(** * A shallow embedding of the vulkan-rust-tutorial renderer

    The pure parts of the renderer (memory-type selection, mip-level
    arithmetic, the command lists recorded by the upload paths, vertex
    deduplication) become Rocq functions; the device objects are handles in
    an explicit device state; the frame loop is a step relation on a state
    that pairs the CPU's position in [App::render] with the GPU's queue of
    pending submissions. *)

From Stdlib Require Import ZArith Lia Bool.
From stdpp Require Import base list gmap.

Open Scope Z_scope.

(* ================================================================== *)
(** ** Vulkan handles, results and errors *)

(** A dispatchable or non-dispatchable handle; [0] is [vk::*::null()]. *)
Abbreviation handle := N.
Definition null_handle : handle := 0%N.

(** The error side of the [anyhow::Result]s returned by the code. *)
Inductive AppError :=
  (* anyhow!("Failed to find suitable memory type.") *)
  | FailedToFindSuitableMemoryType
  (* anyhow!("Texture image format does not support linear blitting!") *)
  | FormatDoesNotSupportLinearBlitting
  (* a [vk::ErrorCode] propagated with [?] or [anyhow!(e)] *)
  | VkError (code : Z)
  (* a panic: slice or Vec indexing out of bounds *)
  | IndexOutOfBoundsPanic.

(** [vk::ErrorCode::OUT_OF_DATE_KHR] *)
Definition ERROR_OUT_OF_DATE_KHR : Z := -1000001004.
(** [vk::ErrorCode::DEVICE_LOST] *)
Definition ERROR_DEVICE_LOST : Z := -4.
(** [vk::ErrorCode::MEMORY_MAP_FAILED] *)
Definition ERROR_MEMORY_MAP_FAILED : Z := -5.
(** [vk::ErrorCode::FULL_SCREEN_EXCLUSIVE_MODE_LOST_EXT] *)
Definition ERROR_FULL_SCREEN_EXCLUSIVE_MODE_LOST_EXT : Z := -1000255000.
(** [vk::ErrorCode::SURFACE_LOST_KHR] *)
Definition ERROR_SURFACE_LOST_KHR : Z := -1000000000.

━━━━

* _Your objective_: Beginning at the line with "to find suitable" and ending at the last line of the entries, print every line exactly.

* _Response_:
  (* anyhow!("Failed to find suitable memory type.") *)
  | FailedToFindSuitableMemoryType
  (* anyhow!("Texture image format does not support linear blitting!") *)
  | FormatDoesNotSupportLinearBlitting
  (* a [vk::ErrorCode] propagated with [?] or [anyhow!(e)] *)
  | VkError (code : Z)
  (* a panic: slice or Vec indexing out of bounds *)
  | IndexOutOfBoundsPanic.

(** [vk::ErrorCode::OUT_OF_DATE_KHR] *)
Definition ERROR_OUT_OF_DATE_KHR : Z := -1000001004.
(** [vk::ErrorCode::DEVICE_LOST] *)
Definition ERROR_DEVICE_LOST : Z := -4.
(** [vk::ErrorCode::MEMORY_MAP_FAILED] *)
Definition ERROR_MEMORY_MAP_FAILED : Z := -5.
(** [vk::ErrorCode::FULL_SCREEN_EXCLUSIVE_MODE_LOST_EXT] *)
Definition ERROR_FULL_SCREEN_EXCLUSIVE_MODE_LOST_EXT : Z := -1000255000.
(** [vk::ErrorCode::SURFACE_LOST_KHR] *)
Definition ERROR_SURFACE_LOST_KHR : Z := -1000000000.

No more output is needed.